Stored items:
□ □ □
(** A record read is marked once and then finished with.  After a read that
    knows the record's extent, the mark, when the device takes it, changes the one
    flag byte and nothing else, points past the record, and from then on the record
    reads as finished with; when the device does not take it, the record stays the
    one to mark. *)
Theorem RecordStore_marks_sent w (i off n : Z) (dst : bytes) (maxSize next : Z) :
  rs_wf w -> readable w i -> 0 <= off -> sized n ->
  let '((res, _, _), w1) := SolidSyslogRecordStore_Read i off n dst maxSize w in
  RecordStore_RecordExtentIsKnown res = true ->
  let '((mark, next'), w2) := SolidSyslogRecordStore_MarkLastReadAsSent next w1 in
  match mark with
  | SOLIDSYSLOG_RECORD_STORE_MARK_SUCCEEDED =>
      off < next' <= n /\ content w2 i = spliceZ (content w i) (next' - 1) [SENT_FLAG_SENT] /\
      (forall j, j <> i -> block (rw_Dev w2) j = block (rw_Dev w) j) /\
      fst (fst (fst (SolidSyslogRecordStore_Read i off n dst maxSize w2))) ∈
        [SOLIDSYSLOG_RECORD_STORE_READ_FINISHED_WITH; SOLIDSYSLOG_RECORD_STORE_READ_DEVICE_FAILED] /\
      fst (fst (SolidSyslogRecordStore_MarkLastReadAsSent next w2)) = SOLIDSYSLOG_RECORD_STORE_MARK_NOTHING_READ
  | SOLIDSYSLOG_RECORD_STORE_MARK_DEVICE_FAILED => next' = next /\ rs_HasReadRecord (rw_Self w2) = true
  | SOLIDSYSLOG_RECORD_STORE_MARK_NOTHING_READ => False
  end.
Proof using HDS HPS.
  intros Hw Hb Ho Hn. pose proof (Read_spec i off n dst maxSize w Hw Hb Ho Hn) as HR. unfold wp in HR.
  destruct (SolidSyslogRecordStore_Read i off n dst maxSize w) as [[[res dst'] k] w1]. simpl in HR. intros Hk.
  destruct HR as (len & [(w0 & Hrd & Ebuf) Hblk Hw1 Hkn _ _]).
  pose proof (record_read_verdict _ _ _ _ _ _ _ Hrd Hk) as V. pose proof (proj1 (verdict_succeeded _ _ _ _) V) as (V1 & V2 & V3 & V4 & Hl & He).
  pose proof (rsize_bound len ltac:(lia)) as [Hrs _].
  assert (Ec1 : content w1 i = content w i) by (unfold content; by rewrite Hblk).
  pose proof (record_read_within _ _ _ _ _ _ _ Hrd Hk) as Hlb. rewrite <- Ec1 in Hlb.
  pose proof (MarkLastReadAsSent_spec next i off n len w1 Hw1 (Hkn Hk) Hl Ho Hn He Hlb) as HM. unfold wp in HM.
  destruct (SolidSyslogRecordStore_MarkLastReadAsSent next w1) as [[mark next'] w2]. simpl in HM.
  destruct HM as (Hw2 & Hoth & HM). destruct mark; [| done | by destruct HM as [-> [(Hh & _) _]]].
  destruct HM as (-> & Hh & Ec). destruct (readable_content _ _ Hb) as [_ Hb'].
  rewrite Ec1 in *. split; [lia |]. split; [done |]. split; [intros j Hj; by rewrite Hoth, Hblk |]. split.
  - assert (Hb2 : all_bytes (content w2 i)).
    { rewrite Ec. unfold spliceZ. apply Forall_app. split; [by apply all_bytes_takeZ |].
      apply Forall_app. split; [by apply Forall_singleton | by apply all_bytes_dropZ]. }
    assert (El2 : lenZ (content w2 i) = lenZ (content w i)).
    { rewrite Ec. apply lenZ_spliceZ; [lia |]. change (lenZ [SENT_FLAG_SENT]) with 1. lia. }
    assert (Hr2 : readable w2 i).
    { exists (content w2 i). split; [apply (content_held _ _ (off + rsize len)); lia | done]. }
    pose proof (Read_spec i off n dst maxSize w2 Hw2 Hr2 Ho Hn) as HR2. unfold wp in HR2.
    destruct (SolidSyslogRecordStore_Read i off n dst maxSize w2) as [[[res2 dst2] k2] w3]. simpl in HR2 |- *.
    destruct HR2 as (len2 & [(w4 & Hrd2 & _) _ _ _ _]).
    assert (Eb : forall x, 0 <= x < off + rsize len - 1 -> (content w2 i).[x] = (content w i).[x]).
    { intros x Hx. rewrite Ec. unfold spliceZ. rewrite nthZ_app_l by (rewrite lenZ_takeZ; lia). apply nthZ_takeZ. lia. }
    assert (V' : extent_verdict (content w2 i) off n = (SOLIDSYSLOG_RECORD_STORE_READ_SUCCEEDED, len)).
    { apply (proj2 (verdict_succeeded _ _ _ _)). unfold header_length in *. rewrite !Eb by lia. done. }
    assert (F' : RecordStore_FlagMarksSentOrDiscarded (stored_flag (content w2 i) off len) = true).
    { unfold stored_flag. replace (off + 4 + len + sp_TrailerSize) with (off + rsize len - 1) by (unfold rsize; lia).
      rewrite Ec. unfold spliceZ. rewrite nthZ_app_r by (rewrite lenZ_takeZ; lia). rewrite lenZ_takeZ, Z.sub_diag by lia. done. }
    destruct Hrd2 as [len' w' | res' len' w' _ V2' Hne | len' w' _ V2' | len' p w' _ V2' _ F2'].
    + right. left.
    + rewrite V' in V2'. by injection V2' as <- <-.
    + left.
    + rewrite V' in V2'. injection V2' as <-. by rewrite F' in F2'.
  - unfold SolidSyslogRecordStore_MarkLastReadAsSent, st_bind, st_get. by rewrite Hh.
Qed.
□ □ □
As listed above, the lines from the line with "destruct HM as (Hw2" to the line with "(unfold rsize; lia)." are to be echoed exactly, with both ends included and nothing added.

Your solution:
  destruct HM as (Hw2 & Hoth & HM). destruct mark; [| done | by destruct HM as [-> [(Hh & _) _]]].
  destruct HM as (-> & Hh & Ec). destruct (readable_content _ _ Hb) as [_ Hb'].
  rewrite Ec1 in *. split; [lia |]. split; [done |]. split; [intros j Hj; by rewrite Hoth, Hblk |]. split.
  - assert (Hb2 : all_bytes (content w2 i)).
    { rewrite Ec. unfold spliceZ. apply Forall_app. split; [by apply all_bytes_takeZ |].
      apply Forall_app. split; [by apply Forall_singleton | by apply all_bytes_dropZ]. }
    assert (El2 : lenZ (content w2 i) = lenZ (content w i)).
    { rewrite Ec. apply lenZ_spliceZ; [lia |]. change (lenZ [SENT_FLAG_SENT]) with 1. lia. }
    assert (Hr2 : readable w2 i).
    { exists (content w2 i). split; [apply (content_held _ _ (off + rsize len)); lia | done]. }
    pose proof (Read_spec i off n dst maxSize w2 Hw2 Hr2 Ho Hn) as HR2. unfold wp in HR2.
    destruct (SolidSyslogRecordStore_Read i off n dst maxSize w2) as [[[res2 dst2] k2] w3]. simpl in HR2 |- *.
    destruct HR2 as (len2 & [(w4 & Hrd2 & _) _ _ _ _]).
    assert (Eb : forall x, 0 <= x < off + rsize len - 1 -> (content w2 i).[x] = (content w i).[x]).
    { intros x Hx. rewrite Ec. unfold spliceZ. rewrite nthZ_app_l by (rewrite lenZ_takeZ; lia). apply nthZ_takeZ. lia. }
    assert (V' : extent_verdict (content w2 i) off n = (SOLIDSYSLOG_RECORD_STORE_READ_SUCCEEDED, len)).
    { apply (proj2 (verdict_succeeded _ _ _ _)). unfold header_length in *. rewrite !Eb by lia. done. }
    assert (F' : RecordStore_FlagMarksSentOrDiscarded (stored_flag (content w2 i) off len) = true).
    { unfold stored_flag. replace (off + 4 + len + sp_TrailerSize) with (off + rsize len - 1) by (unfold rsize; lia).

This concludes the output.